The problem: Return exactly the span of lines in the following data that opens with the line containing "of their one method. *)" and closes with the line containing "Record State := mkState". Include nothing else.

Records to process:

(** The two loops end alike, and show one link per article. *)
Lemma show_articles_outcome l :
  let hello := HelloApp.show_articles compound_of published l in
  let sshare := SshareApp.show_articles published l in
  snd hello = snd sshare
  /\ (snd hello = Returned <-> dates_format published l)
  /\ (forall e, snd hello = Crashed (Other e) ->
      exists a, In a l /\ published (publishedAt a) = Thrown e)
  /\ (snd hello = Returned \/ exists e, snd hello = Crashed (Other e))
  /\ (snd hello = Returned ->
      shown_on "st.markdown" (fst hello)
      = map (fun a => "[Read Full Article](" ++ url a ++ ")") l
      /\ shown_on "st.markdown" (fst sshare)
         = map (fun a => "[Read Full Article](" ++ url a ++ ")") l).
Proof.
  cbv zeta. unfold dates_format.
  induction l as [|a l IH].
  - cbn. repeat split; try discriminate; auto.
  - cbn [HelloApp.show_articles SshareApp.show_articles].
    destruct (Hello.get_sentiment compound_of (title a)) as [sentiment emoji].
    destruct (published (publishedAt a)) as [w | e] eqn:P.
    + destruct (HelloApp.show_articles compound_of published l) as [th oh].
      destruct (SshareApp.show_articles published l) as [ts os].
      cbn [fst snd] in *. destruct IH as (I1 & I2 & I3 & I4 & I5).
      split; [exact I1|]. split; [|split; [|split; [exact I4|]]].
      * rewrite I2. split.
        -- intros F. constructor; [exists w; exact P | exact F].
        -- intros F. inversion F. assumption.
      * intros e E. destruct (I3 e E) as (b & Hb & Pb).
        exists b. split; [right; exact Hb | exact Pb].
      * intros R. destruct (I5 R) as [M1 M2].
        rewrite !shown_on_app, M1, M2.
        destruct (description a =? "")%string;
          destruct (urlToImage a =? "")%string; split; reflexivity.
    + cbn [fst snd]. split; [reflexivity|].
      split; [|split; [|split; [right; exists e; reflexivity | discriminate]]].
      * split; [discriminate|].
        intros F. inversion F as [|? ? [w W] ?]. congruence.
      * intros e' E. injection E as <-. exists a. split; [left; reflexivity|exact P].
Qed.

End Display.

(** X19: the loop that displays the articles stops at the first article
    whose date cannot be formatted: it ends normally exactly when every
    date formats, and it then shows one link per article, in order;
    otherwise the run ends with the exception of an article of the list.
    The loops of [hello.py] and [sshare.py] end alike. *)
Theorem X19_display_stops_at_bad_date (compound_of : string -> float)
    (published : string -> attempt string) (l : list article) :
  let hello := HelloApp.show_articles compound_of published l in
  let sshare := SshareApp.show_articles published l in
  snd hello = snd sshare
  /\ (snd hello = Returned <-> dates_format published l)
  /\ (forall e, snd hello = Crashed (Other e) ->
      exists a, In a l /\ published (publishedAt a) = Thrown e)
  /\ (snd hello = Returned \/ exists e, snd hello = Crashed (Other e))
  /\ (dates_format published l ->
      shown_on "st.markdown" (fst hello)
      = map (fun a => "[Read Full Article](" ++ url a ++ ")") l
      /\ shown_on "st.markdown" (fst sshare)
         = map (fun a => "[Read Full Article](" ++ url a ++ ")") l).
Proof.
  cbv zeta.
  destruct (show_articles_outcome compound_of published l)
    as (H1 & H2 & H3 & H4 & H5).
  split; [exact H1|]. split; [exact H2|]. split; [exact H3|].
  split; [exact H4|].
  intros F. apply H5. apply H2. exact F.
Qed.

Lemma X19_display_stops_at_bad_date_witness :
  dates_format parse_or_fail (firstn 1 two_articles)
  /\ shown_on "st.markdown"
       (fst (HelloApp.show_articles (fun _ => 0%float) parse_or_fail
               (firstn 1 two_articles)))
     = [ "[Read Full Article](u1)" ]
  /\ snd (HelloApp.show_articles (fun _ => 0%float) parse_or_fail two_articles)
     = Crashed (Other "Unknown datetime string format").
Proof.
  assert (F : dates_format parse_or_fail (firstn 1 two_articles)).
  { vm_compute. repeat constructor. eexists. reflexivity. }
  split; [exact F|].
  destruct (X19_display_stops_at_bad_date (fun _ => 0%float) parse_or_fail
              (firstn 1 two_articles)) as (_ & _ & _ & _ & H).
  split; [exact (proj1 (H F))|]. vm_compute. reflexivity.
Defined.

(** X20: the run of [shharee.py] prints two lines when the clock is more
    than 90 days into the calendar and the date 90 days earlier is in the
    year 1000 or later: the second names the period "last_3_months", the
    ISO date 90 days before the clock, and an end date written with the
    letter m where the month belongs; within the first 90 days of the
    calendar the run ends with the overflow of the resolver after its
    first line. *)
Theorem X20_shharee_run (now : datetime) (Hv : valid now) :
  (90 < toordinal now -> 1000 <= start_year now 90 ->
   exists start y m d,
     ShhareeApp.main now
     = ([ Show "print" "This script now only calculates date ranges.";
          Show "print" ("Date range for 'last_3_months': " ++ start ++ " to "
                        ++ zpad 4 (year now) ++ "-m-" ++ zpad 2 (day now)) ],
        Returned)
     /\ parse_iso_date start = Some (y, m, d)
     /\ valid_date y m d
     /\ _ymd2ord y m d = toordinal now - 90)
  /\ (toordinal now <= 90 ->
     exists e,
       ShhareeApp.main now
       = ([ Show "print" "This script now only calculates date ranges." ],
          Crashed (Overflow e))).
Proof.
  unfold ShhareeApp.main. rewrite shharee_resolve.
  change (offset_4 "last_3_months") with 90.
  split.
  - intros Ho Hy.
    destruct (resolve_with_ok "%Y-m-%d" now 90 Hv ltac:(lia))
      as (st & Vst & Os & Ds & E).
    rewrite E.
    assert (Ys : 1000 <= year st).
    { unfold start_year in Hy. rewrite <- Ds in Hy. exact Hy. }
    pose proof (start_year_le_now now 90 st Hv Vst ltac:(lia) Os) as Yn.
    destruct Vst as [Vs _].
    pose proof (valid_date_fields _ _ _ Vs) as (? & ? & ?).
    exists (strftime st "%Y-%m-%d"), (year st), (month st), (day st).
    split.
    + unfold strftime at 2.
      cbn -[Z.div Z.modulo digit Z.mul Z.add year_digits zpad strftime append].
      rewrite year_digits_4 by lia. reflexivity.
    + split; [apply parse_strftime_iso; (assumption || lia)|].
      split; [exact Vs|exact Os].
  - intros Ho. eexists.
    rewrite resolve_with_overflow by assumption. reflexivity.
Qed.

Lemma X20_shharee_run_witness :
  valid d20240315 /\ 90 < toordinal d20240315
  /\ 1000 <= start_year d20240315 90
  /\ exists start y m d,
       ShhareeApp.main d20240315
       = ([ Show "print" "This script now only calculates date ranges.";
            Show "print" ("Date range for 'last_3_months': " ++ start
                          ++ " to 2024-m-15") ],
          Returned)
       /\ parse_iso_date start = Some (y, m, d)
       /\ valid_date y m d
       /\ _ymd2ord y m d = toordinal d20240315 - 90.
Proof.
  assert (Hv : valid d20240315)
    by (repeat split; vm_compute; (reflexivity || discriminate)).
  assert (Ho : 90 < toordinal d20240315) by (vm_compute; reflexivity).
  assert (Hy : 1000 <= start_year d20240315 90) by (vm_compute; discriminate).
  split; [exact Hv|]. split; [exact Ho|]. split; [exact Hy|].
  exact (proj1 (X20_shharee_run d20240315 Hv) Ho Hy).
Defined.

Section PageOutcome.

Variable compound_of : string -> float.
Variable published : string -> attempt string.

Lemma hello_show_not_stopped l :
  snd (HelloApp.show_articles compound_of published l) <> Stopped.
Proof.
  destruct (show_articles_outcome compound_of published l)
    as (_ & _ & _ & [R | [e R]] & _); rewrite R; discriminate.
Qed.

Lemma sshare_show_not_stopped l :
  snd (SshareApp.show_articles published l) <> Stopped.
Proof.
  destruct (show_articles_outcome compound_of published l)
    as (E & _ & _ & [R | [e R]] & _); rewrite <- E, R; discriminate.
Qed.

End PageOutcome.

...

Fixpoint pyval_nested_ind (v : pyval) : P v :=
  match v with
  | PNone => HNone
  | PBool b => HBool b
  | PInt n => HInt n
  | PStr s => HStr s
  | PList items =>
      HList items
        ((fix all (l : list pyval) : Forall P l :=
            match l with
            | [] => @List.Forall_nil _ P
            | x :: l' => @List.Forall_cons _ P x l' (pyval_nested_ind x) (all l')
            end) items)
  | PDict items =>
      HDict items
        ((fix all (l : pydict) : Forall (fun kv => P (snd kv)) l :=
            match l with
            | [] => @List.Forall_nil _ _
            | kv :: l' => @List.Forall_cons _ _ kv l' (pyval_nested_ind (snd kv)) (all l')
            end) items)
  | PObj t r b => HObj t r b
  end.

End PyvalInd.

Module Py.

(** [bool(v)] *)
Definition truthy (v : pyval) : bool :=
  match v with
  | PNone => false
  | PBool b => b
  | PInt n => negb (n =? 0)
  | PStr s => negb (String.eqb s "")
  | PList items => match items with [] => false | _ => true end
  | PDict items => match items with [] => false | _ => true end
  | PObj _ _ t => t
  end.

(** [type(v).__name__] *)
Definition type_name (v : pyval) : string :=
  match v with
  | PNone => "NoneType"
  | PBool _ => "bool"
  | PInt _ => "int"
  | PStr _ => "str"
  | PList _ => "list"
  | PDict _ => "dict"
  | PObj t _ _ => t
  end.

--

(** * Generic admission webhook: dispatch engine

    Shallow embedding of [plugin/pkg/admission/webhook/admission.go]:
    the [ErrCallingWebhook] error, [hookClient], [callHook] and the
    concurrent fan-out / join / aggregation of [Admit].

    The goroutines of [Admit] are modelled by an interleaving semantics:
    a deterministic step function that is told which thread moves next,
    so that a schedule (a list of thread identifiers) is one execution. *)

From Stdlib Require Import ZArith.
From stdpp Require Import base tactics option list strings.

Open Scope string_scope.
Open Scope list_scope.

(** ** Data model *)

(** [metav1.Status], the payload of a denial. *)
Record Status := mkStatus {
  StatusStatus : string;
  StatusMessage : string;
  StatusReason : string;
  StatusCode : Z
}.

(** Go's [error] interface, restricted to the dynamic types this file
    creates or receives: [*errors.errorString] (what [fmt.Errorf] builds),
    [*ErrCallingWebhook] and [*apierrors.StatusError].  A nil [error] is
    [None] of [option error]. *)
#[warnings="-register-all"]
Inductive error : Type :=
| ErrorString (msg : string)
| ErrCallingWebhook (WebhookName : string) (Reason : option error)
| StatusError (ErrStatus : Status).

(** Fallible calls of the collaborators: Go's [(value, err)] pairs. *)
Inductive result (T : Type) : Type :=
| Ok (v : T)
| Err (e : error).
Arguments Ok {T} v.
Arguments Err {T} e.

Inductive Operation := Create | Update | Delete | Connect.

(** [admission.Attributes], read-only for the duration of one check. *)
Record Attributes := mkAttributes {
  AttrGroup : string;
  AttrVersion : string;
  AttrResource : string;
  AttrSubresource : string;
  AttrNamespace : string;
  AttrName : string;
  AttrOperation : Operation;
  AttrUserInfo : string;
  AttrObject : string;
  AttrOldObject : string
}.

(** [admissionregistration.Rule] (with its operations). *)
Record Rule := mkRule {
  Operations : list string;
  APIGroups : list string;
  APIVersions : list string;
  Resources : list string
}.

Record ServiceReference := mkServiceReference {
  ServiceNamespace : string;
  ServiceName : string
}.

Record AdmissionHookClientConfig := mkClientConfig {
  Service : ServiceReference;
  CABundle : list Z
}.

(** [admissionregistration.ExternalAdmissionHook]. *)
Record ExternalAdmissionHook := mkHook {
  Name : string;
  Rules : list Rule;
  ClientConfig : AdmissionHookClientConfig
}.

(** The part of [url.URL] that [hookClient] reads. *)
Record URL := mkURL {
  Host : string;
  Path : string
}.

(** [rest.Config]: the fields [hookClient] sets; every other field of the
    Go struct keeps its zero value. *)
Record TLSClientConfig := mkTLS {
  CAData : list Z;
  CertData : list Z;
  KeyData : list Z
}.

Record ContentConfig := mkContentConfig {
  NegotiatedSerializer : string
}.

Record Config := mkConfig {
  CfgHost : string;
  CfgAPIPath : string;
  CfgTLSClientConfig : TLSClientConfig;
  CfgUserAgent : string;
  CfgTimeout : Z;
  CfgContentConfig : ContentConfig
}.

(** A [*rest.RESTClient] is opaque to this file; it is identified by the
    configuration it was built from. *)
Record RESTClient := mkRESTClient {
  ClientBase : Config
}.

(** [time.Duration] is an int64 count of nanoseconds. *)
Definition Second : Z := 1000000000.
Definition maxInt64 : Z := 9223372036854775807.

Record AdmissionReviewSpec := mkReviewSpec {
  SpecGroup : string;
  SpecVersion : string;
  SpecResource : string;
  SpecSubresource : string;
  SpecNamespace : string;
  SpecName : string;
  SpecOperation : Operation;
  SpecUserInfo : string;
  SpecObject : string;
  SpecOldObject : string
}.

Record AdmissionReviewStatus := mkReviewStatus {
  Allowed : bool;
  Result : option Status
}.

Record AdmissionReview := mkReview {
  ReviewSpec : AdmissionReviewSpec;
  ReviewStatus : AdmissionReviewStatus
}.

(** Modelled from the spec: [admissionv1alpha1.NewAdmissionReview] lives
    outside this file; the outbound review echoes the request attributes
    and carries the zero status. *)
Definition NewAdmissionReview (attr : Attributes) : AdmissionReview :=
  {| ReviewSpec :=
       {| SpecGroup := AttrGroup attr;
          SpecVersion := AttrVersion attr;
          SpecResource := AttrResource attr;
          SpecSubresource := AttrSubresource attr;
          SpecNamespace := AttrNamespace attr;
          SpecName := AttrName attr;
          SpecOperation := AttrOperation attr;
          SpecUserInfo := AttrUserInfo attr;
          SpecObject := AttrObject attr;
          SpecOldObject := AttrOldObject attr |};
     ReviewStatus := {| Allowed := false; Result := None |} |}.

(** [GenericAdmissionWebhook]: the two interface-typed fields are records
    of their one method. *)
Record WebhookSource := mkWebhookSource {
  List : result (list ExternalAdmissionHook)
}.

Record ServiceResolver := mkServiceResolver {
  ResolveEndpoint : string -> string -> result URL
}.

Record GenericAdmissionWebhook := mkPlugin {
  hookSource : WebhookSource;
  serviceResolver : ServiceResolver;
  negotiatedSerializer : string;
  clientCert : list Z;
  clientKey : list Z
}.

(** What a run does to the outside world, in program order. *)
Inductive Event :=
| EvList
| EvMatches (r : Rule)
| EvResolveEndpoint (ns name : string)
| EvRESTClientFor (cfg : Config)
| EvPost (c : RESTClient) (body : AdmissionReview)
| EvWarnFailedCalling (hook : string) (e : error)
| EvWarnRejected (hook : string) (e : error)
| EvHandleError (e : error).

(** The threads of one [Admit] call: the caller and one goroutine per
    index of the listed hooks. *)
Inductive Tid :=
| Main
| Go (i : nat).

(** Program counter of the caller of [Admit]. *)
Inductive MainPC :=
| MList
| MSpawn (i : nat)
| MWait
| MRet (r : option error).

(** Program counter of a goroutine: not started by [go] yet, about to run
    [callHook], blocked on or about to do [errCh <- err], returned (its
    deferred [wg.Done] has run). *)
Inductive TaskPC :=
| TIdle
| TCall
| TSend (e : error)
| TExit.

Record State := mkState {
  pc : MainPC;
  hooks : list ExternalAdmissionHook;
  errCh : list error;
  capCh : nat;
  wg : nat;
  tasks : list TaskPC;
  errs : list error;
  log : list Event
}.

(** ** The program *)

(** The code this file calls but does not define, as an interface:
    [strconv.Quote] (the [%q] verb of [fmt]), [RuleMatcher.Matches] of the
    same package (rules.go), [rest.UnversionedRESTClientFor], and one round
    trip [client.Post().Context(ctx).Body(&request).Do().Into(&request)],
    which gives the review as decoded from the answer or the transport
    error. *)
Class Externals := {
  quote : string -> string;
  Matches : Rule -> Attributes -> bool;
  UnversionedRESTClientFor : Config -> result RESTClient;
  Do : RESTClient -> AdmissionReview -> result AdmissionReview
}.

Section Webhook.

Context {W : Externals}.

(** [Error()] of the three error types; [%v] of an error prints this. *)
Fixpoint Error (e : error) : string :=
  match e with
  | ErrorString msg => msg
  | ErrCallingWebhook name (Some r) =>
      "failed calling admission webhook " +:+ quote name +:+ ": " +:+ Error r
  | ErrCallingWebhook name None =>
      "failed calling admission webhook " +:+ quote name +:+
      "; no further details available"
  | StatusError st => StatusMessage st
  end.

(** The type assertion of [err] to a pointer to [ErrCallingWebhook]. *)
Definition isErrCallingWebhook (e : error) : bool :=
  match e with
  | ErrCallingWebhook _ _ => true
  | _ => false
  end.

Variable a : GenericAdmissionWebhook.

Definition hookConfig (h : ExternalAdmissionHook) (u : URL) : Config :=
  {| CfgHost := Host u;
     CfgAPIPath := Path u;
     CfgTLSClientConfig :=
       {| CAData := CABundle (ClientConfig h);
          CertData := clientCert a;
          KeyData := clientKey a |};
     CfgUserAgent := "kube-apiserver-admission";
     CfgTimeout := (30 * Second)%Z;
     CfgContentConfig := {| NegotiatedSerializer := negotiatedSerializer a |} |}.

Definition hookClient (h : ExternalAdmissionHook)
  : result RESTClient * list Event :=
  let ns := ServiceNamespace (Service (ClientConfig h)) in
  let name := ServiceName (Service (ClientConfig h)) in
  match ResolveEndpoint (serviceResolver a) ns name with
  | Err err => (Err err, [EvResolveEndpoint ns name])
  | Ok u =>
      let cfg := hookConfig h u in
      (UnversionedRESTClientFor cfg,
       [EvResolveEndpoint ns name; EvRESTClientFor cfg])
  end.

Exercise solution:
    of their one method. *)
Record WebhookSource := mkWebhookSource {
  List : result (list ExternalAdmissionHook)
}.

Record ServiceResolver := mkServiceResolver {
  ResolveEndpoint : string -> string -> result URL
}.

Record GenericAdmissionWebhook := mkPlugin {
  hookSource : WebhookSource;
  serviceResolver : ServiceResolver;
  negotiatedSerializer : string;
  clientCert : list Z;
  clientKey : list Z
}.

(** What a run does to the outside world, in program order. *)
Inductive Event :=
| EvList
| EvMatches (r : Rule)
| EvResolveEndpoint (ns name : string)
| EvRESTClientFor (cfg : Config)
| EvPost (c : RESTClient) (body : AdmissionReview)
| EvWarnFailedCalling (hook : string) (e : error)
| EvWarnRejected (hook : string) (e : error)
| EvHandleError (e : error).

(** The threads of one [Admit] call: the caller and one goroutine per
    index of the listed hooks. *)
Inductive Tid :=
| Main
| Go (i : nat).

(** Program counter of the caller of [Admit]. *)
Inductive MainPC :=
| MList
| MSpawn (i : nat)
| MWait
| MRet (r : option error).

(** Program counter of a goroutine: not started by [go] yet, about to run
    [callHook], blocked on or about to do [errCh <- err], returned (its
    deferred [wg.Done] has run). *)
Inductive TaskPC :=
| TIdle
| TCall
| TSend (e : error)
| TExit.

Record State := mkState {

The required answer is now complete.